6 de Maio

Assim sem mais, para começar a escrita, aquilo que me vai na alma: só quem não esteve já uma semana inteirinha sem um duche pode compreender a sensação da quebra deste jejum. Mesmo quando se lava a cabeça com detergente para a louça. Pormenores de somenos importância, tornados ainda mais pequenos quando a excelsa ocasião é antecedida de uma marcha de 3 km debaixo de chuva, por vezes muito intensa, e muita trovoada.


Agora que está dito, comecemos pelo inicio. Acordar relativamente cedo, levar metade da equipa de viagem ao autocarro para o aeroporto (o que significa que doravante a narrativa desta deambulação pelo Leste Europeu passará predominantemente a singular) e dar uma volta descontraida pela cidade. Depois da noite de Sábado as ruas estão vazias. Vão-se contudo enchendo, aos poucos, e depois de passar cerca de meia-hora sentado num banco na principal (e única, arriscarei a dizer) via pedonal de Kaunas, onde se pode sorver Internet cedida gentilmente pela autarquia, já muita gente cirandava, nos seus passeios dominicais.

O dia estava agradável mas faltava imaginação para o que fazer, Kaunas, como destino turístico, estava visto e mais que visto. Podia começar a caminhar sem destino, rumo aos subúrbios, mas para um país plano (na Lituânia o ponto mais alto está a cerca de 200 m de altitude) as cidades são cheias de altos e baixos, e não apetece nada começar a subir ladeiras. Vou para casa, relaxar um pouco. Escrever, processar fotografias. O Tomas tinha um exame para obter o diploma de velejador, que correu bem. Apareceu já pela hora de almoço adiantada, não tão feliz como se poderia prever, porque entretanto recebeu más notícias: a sua candidatura para passar um ano a estudar na Indonésia foi recusada. Ficou na 16ª posição, e apenas os 15 primeiros candidatos eram aceites. Resta a esperança de uma desistência, que mudará tudo.

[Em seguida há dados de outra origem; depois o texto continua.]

(** One sprint without one of the five attributes (a sprint that has not
    started has no startDate) makes [get_sprints] raise [AttributeError] for
    a missing attribute: the sprints before and after it are not returned,
    although the library call was made. *)
Theorem get_sprints_incomplete_sprint self w session board_id state
        pre s post w' :
  session_at w self = Some session ->
  JIRA_sprints session board_id state w = (Ok (pre ++ s :: post), w') ->
  forallb sprint_complete pre = true ->
  sprint_complete s = false ->
  exists a,
    In a ["id"; "name"; "state"; "startDate"; "endDate"] /\
    dict_lookup a s = None /\
    get_sprints JIRA_sprints self board_id state w =
      (Raise (AttributeError a), w').
Proof.
  intros Hs Hrun Hpre Hbad.
  destruct (sprint_entries_complete pre Hpre) as (outs & Hmap & _).
  destruct (sprint_entry_incomplete s Hbad) as (a & Hin & Hnone & Hentry).
  exists a. split; [exact Hin|]. split; [exact Hnone|].
  unfold get_sprints.
  rewrite (bind_Ok _ _ _ _ _ (getattr_auth_jira _ _ _ Hs)).
  rewrite (bind_Ok _ _ _ _ _ Hrun).
  unfold sprint_serializer.
  rewrite (sprint_loop_stops pre s post outs _ [] Hmap Hentry).
  reflexivity.
Qed.

End SprintListing.
(** * Load-balancing simulator: policies, driver and their properties

    A shallow embedding of the C++ sources of the simulator
    (the plain program with wall-clock timing, and the two listings of
    [performance_comparison.cpp]) together with the properties that its
    specification states about them.

    Modelling conventions.
    - [double] has two readings, and the classes are embedded once for
      each.  The first part reads a [double] as an exact rational ([Q]):
      rounding, infinities and NaN are not represented, and a division
      whose divisor is zero has no rational result and is modelled as a
      failure ([None]).  It carries the properties of the control
      structure (which server a task goes to, what a run leaves untouched)
      and those the specification states for exact arithmetic (the
      pheromone matrix, the roulette wheel), and it holds the server of
      the first listing, whose load is a count.  The module [Binary64]
      reads a [double] as an IEEE 754 binary64 number (Rocq's primitive
      floats): it carries the properties that turn on the numbers the
      program computes (loads, totals, throughput).
    - [int] values are integers ([Z]); every [int] of the program is an
      index, an identifier, a capability or a count, far from the 32-bit
      range for any pool that fits in memory.
    - Indexing a [std::vector] outside its bounds is undefined behaviour;
      it is modelled as failure ([None]).
    - Member functions that mutate their object are computations in a small
      state-and-failure monad over the object ([Method]).
    - The random sources ([std::random_device] seeding [std::mt19937]) are
      an explicit oracle ([RandomDevice]) giving the value of each draw. *)

From Stdlib Require Import List ZArith QArith Qpower Lia Lqa Bool.
From Stdlib Require Import Permutation.
From Stdlib Require PrimFloat Uint63.
Import ListNotations.

Set Implicit Arguments.

(** ** Numbers *)

(** [x < y] on [double], as a boolean test. *)
Definition Qlt_bool (x y : Q) : bool := negb (Qle_bool y x).

(** [std::pow(x, e)] for the exponents the program uses (1.0 and 2.0),
    given as integers. *)
Definition pow (x : Q) (e : Z) : Q := Qpower x e.

(** Conversion [double -> int]: truncation toward zero. *)
Definition trunc (x : Q) : Z := Z.quot (Qnum x) (Zpos (Qden x)).

(** [a / b] on [double] where the result is a number. *)
Definition checked_div (a b : Q) : option Q :=
  if Qeq_bool b 0 then None else Some (a / b).

(** Sum of a sequence of weights, from the left, starting at [0.0]. *)
Definition sum (ws : list Q) : Q := fold_left Qplus ws 0.

(** ** Vectors *)

Module Vec.

Fixpoint update_nth {A : Type} (n : nat) (f : A -> A) (v : list A)
         {struct v} : option (list A) :=
  match v, n with
  | [], _ => None
  | x :: v', O => Some (f x :: v')
  | x :: v', S n' =>
      match update_nth n' f v' with
      | Some w => Some (x :: w)
      | None => None
      end
  end.

(** [v[i]] read. *)
Definition at_ {A : Type} (v : list A) (i : Z) : option A :=
  if (i <? 0)%Z then None else nth_error v (Z.to_nat i).

(** [v[i] = f(v[i])], in place. *)
Definition modify {A : Type} (i : Z) (f : A -> A) (v : list A)
  : option (list A) :=
  if (i <? 0)%Z then None else update_nth (Z.to_nat i) f v.

(** [v.size()] converted to [int]. *)
Definition size {A : Type} (v : list A) : Z := Z.of_nat (length v).

(** The index values of [for (int i = 0; i < n; ++i)]. *)
Definition range (n : Z) : list Z := map Z.of_nat (seq 0 (Z.to_nat n)).

End Vec.

(** ** Member functions as state-and-failure computations *)

Definition Method (St A : Type) : Type := St -> option (A * St).

Definition ret {St A : Type} (a : A) : Method St A :=
  fun st => Some (a, st).

Definition bind {St A B : Type} (m : Method St A) (k : A -> Method St B)
  : Method St B :=
  fun st => match m st with
            | Some (a, st') => k a st'
            | None => None
            end.

Definition get {St : Type} : Method St St := fun st => Some (st, st).

Definition put {St : Type} (st : St) : Method St unit :=
  fun _ => Some (tt, st).

(** Lifting of a partial operation: failure is undefined behaviour. *)
Definition lift {St A : Type} (o : option A) : Method St A :=
  fun st => match o with
            | Some a => Some (a, st)
            | None => None
            end.

Declare Scope method_scope.
Delimit Scope method_scope with method.
Notation "x <- m ;; k" := (bind m (fun x => k))
  (at level 100, m at next level, right associativity) : method_scope.
Notation "m ;; k" := (bind m (fun _ => k))
  (at level 100, right associativity) : method_scope.
Open Scope method_scope.

(** Range-based [for] loop. *)
Fixpoint for_each {St X : Type} (xs : list X) (body : X -> Method St unit)
  : Method St unit :=
  match xs with
  | [] => ret tt
  | x :: xs' => body x ;; for_each xs' body
  end.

Fomos dar uma volta. Atravessámos uma ponte e caminhámos à beira do rio, por um trilho muito estreito, até à estação fluvial de onde, nos meses quentes de Verão, existem ligações por barco até à bonita cidade costeira de Nida. A jornada leva um dia inteiro, mas é muito apreciada.

Dali marcámos como próximo destino o forte VII. Em redor de Kaunas estende-se uma rede de fortificações erigidas a mando da imperatriz russa Catarina, perto da passagem do século XIX para o XX, à laia de precaução contra o expansionismo alemão. Foram cerca de 3 km por ruas, estradas e ruelas, até invadirmos a primeira linha de defesa, guarnecida pelos fantasmas do exército russo. Os túneis estão em pobre condição, alguns totalmente invadidos pela água que vai caindo e que escorre lentamente por ali adentro. Começa a chover. Para já estamos abrigados, e aviamos um pacote de bolachas que levava na mochila, enquanto cai uma carga de granizo e o ribombar da trovoada faz estremecer a estrutura defensiva onde nos escondemos.

Uma pausa na queda de água e pomo-nos a caminho. Vamos ver um monumento à construção da estrada inaugurada em 1939, ligando Kaunas a Kaleda. Posso imaginar os tempos em que a abertura de tal via era uma ocasião especial, a merecer a construção de um miradouro e de um obelisco encimado por dois cavalos que, diz-se, pretendiam ser uma homenagem aos muitos cavalos que morreram durante os trabalhos. A chuva recomeça a cair, e está na hora de regressar. Vão ser 3 km muito sofridos. As malditas botas (diabos te carreguem ò Decathlon) que deveriam ser à prova de água deixam-me os pés encharcados passado um bocado. Pode parecer um pequeno pormenor, mas é um revés preocupante. Este tipo de calçado não seca num par de horas e antevejo problemas. Qualquer mudança de meias ficará comprometida, porque as secas deixarão de o ser ao contacto com a água absolvida no interior das botas. Primeira consequência: já não saio mais. Tomo o tal duche, e delicio-me depois com uma refeição quente preparada pelo Tomas.  O que resta do dia é passado a ver episódios da série Lie To Me.